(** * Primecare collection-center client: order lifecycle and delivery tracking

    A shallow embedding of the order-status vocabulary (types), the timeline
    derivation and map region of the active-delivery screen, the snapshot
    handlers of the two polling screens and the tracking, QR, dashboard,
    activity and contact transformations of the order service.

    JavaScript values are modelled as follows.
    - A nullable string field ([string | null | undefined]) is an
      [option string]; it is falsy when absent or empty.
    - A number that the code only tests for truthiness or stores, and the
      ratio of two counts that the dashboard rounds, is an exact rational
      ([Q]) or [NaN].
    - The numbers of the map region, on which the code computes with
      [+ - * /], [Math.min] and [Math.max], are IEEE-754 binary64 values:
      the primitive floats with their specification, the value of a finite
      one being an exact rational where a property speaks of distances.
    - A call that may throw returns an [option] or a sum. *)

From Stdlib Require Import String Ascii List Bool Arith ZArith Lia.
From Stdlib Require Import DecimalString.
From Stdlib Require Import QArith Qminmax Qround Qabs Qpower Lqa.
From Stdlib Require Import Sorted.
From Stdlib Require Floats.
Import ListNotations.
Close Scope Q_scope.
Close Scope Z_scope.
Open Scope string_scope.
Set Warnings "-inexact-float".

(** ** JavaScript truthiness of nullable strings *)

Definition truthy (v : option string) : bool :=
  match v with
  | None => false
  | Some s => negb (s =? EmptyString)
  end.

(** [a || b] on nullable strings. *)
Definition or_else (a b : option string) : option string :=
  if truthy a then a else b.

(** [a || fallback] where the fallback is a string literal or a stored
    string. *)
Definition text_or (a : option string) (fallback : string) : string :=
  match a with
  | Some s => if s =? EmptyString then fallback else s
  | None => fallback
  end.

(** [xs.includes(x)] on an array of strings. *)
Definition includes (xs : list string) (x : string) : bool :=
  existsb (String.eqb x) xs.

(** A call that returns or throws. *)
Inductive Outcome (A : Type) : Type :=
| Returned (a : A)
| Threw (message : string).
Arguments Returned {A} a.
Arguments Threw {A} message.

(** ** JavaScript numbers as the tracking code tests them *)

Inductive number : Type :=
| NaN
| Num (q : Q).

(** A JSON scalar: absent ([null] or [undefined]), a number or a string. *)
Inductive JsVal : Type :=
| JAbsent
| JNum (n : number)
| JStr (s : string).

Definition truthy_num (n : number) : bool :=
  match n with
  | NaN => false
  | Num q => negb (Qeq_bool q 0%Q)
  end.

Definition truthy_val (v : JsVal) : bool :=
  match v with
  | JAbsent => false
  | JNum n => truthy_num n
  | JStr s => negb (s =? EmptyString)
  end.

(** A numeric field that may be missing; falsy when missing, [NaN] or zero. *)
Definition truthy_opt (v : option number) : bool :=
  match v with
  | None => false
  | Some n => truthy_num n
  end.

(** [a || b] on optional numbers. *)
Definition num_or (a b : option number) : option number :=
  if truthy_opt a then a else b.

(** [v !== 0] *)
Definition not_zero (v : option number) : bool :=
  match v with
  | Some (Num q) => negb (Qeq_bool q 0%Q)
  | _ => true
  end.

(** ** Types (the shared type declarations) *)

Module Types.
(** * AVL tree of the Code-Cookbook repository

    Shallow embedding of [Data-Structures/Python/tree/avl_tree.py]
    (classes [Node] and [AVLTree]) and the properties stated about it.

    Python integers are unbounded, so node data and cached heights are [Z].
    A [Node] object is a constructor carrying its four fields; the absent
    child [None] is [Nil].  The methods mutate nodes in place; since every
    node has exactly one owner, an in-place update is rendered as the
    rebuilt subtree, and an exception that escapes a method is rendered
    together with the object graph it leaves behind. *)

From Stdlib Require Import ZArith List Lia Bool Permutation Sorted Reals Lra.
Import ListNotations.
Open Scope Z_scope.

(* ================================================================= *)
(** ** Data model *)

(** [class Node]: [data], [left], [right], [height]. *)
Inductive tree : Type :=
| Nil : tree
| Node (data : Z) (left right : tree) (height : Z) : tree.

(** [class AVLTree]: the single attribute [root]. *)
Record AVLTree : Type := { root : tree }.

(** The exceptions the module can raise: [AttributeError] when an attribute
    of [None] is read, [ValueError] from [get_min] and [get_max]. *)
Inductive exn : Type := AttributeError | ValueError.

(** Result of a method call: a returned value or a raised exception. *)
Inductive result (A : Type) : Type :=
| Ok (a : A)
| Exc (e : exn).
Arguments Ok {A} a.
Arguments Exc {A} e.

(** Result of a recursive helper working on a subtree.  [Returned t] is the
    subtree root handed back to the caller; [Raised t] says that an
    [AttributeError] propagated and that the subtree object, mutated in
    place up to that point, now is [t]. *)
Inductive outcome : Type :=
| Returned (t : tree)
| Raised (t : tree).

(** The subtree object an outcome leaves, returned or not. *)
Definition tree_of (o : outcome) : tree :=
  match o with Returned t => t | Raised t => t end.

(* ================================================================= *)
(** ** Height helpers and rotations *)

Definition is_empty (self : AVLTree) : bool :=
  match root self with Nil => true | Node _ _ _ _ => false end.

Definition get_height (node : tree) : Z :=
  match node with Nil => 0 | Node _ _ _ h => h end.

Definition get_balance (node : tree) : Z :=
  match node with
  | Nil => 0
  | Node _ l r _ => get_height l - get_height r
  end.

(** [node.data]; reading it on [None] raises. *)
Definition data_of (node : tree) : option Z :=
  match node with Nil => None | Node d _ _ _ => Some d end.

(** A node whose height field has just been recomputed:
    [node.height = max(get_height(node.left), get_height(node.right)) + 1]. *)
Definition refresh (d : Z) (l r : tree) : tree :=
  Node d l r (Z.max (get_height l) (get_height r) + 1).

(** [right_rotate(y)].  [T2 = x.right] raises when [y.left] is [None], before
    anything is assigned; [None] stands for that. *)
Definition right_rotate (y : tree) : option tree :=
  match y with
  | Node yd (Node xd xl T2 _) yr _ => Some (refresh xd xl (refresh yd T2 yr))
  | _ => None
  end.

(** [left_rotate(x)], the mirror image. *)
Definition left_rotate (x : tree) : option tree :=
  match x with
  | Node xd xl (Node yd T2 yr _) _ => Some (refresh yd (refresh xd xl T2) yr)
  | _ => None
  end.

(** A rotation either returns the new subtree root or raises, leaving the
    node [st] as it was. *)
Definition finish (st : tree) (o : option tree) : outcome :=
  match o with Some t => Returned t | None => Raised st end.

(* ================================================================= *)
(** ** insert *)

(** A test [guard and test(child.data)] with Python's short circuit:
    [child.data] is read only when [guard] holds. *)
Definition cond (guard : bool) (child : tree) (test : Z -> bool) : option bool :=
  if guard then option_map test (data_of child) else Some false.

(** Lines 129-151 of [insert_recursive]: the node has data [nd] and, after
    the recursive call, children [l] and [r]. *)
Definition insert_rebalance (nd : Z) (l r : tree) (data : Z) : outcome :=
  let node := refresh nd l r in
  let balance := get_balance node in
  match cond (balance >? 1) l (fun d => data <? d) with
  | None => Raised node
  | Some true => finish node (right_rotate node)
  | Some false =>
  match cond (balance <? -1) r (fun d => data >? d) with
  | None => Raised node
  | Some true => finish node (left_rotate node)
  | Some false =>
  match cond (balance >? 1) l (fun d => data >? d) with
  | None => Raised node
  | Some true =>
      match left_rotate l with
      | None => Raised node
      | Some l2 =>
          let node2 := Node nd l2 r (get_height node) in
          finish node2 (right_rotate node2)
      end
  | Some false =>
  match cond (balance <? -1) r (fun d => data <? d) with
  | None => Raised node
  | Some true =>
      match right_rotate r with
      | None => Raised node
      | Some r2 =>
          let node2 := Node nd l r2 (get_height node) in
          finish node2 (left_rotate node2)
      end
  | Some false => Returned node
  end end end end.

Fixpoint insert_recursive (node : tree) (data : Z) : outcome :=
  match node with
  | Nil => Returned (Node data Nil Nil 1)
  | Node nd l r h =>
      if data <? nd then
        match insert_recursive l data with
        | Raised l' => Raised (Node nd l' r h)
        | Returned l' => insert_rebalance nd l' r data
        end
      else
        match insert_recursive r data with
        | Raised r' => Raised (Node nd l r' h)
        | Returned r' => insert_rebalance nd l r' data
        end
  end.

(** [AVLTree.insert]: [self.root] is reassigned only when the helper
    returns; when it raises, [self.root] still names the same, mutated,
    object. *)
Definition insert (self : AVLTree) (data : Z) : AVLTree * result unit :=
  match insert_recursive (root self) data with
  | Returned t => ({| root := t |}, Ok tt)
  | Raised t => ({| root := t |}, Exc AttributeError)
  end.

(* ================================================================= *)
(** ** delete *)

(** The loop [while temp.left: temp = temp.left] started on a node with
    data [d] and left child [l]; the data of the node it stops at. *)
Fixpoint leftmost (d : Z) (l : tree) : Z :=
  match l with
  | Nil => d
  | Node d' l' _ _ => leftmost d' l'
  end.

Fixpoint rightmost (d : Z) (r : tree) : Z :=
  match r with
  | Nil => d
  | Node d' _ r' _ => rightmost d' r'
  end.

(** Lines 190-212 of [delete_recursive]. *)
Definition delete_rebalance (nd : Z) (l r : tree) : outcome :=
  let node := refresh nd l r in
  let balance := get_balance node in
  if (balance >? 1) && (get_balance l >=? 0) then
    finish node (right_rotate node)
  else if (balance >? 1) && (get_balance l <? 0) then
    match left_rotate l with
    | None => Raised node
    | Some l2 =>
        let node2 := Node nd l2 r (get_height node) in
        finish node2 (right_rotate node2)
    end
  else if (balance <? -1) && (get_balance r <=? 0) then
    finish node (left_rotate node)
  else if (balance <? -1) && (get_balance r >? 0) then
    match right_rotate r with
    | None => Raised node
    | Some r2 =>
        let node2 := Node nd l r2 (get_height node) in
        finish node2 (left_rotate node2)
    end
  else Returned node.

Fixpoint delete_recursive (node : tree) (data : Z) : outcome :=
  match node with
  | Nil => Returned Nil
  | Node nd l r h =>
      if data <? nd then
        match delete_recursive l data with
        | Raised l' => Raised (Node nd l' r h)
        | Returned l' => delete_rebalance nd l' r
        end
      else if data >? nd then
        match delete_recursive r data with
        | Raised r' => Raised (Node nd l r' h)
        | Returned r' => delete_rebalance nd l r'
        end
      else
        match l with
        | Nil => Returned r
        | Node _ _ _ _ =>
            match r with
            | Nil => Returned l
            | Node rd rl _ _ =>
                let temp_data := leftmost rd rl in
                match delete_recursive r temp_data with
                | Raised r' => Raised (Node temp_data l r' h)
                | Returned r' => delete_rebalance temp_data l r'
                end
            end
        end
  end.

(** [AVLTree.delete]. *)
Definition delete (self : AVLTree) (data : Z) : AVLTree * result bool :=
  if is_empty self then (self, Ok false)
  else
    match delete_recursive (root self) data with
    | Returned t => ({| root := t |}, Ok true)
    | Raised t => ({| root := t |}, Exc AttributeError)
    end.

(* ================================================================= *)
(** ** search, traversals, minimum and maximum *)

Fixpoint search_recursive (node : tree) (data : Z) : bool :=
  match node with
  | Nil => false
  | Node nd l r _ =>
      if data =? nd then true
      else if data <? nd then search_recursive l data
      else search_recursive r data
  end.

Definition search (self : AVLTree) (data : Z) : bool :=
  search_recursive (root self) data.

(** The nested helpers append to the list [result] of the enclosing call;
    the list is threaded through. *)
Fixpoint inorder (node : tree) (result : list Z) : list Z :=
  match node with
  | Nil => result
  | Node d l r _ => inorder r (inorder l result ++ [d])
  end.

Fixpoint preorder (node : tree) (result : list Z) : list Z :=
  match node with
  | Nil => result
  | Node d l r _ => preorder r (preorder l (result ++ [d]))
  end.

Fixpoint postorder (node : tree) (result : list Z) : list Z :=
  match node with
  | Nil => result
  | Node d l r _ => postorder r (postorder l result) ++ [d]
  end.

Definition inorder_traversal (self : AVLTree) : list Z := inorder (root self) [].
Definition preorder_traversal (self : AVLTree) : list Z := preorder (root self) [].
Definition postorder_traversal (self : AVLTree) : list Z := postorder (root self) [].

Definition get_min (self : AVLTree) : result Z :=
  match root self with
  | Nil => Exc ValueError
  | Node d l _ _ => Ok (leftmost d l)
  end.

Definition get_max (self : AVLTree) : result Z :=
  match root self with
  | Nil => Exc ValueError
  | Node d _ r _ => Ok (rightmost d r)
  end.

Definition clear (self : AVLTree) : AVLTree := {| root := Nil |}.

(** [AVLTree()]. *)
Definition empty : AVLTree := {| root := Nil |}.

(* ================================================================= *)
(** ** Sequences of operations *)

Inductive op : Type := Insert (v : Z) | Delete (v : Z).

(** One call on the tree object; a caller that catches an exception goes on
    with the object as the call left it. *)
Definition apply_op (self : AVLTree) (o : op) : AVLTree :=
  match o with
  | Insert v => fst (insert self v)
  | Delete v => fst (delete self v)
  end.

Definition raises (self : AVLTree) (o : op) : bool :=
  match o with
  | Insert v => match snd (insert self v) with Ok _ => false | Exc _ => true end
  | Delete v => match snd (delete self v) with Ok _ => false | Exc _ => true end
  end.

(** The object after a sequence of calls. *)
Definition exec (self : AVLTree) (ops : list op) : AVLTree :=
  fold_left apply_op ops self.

● **WHAT IS BEING ASKED**:
Restate, word for word and with nothing added, the lines from the first line of the listing through the one where "one being an" stands.

● **THE ANSWER**:
(** * Primecare collection-center client: order lifecycle and delivery tracking

    A shallow embedding of the order-status vocabulary (types), the timeline
    derivation and map region of the active-delivery screen, the snapshot
    handlers of the two polling screens and the tracking, QR, dashboard,
    activity and contact transformations of the order service.

    JavaScript values are modelled as follows.
    - A nullable string field ([string | null | undefined]) is an
      [option string]; it is falsy when absent or empty.
    - A number that the code only tests for truthiness or stores, and the
      ratio of two counts that the dashboard rounds, is an exact rational
      ([Q]) or [NaN].
    - The numbers of the map region, on which the code computes with
      [+ - * /], [Math.min] and [Math.max], are IEEE-754 binary64 values:
      the primitive floats with their specification, the value of a finite
      one being an exact rational where a property speaks of distances.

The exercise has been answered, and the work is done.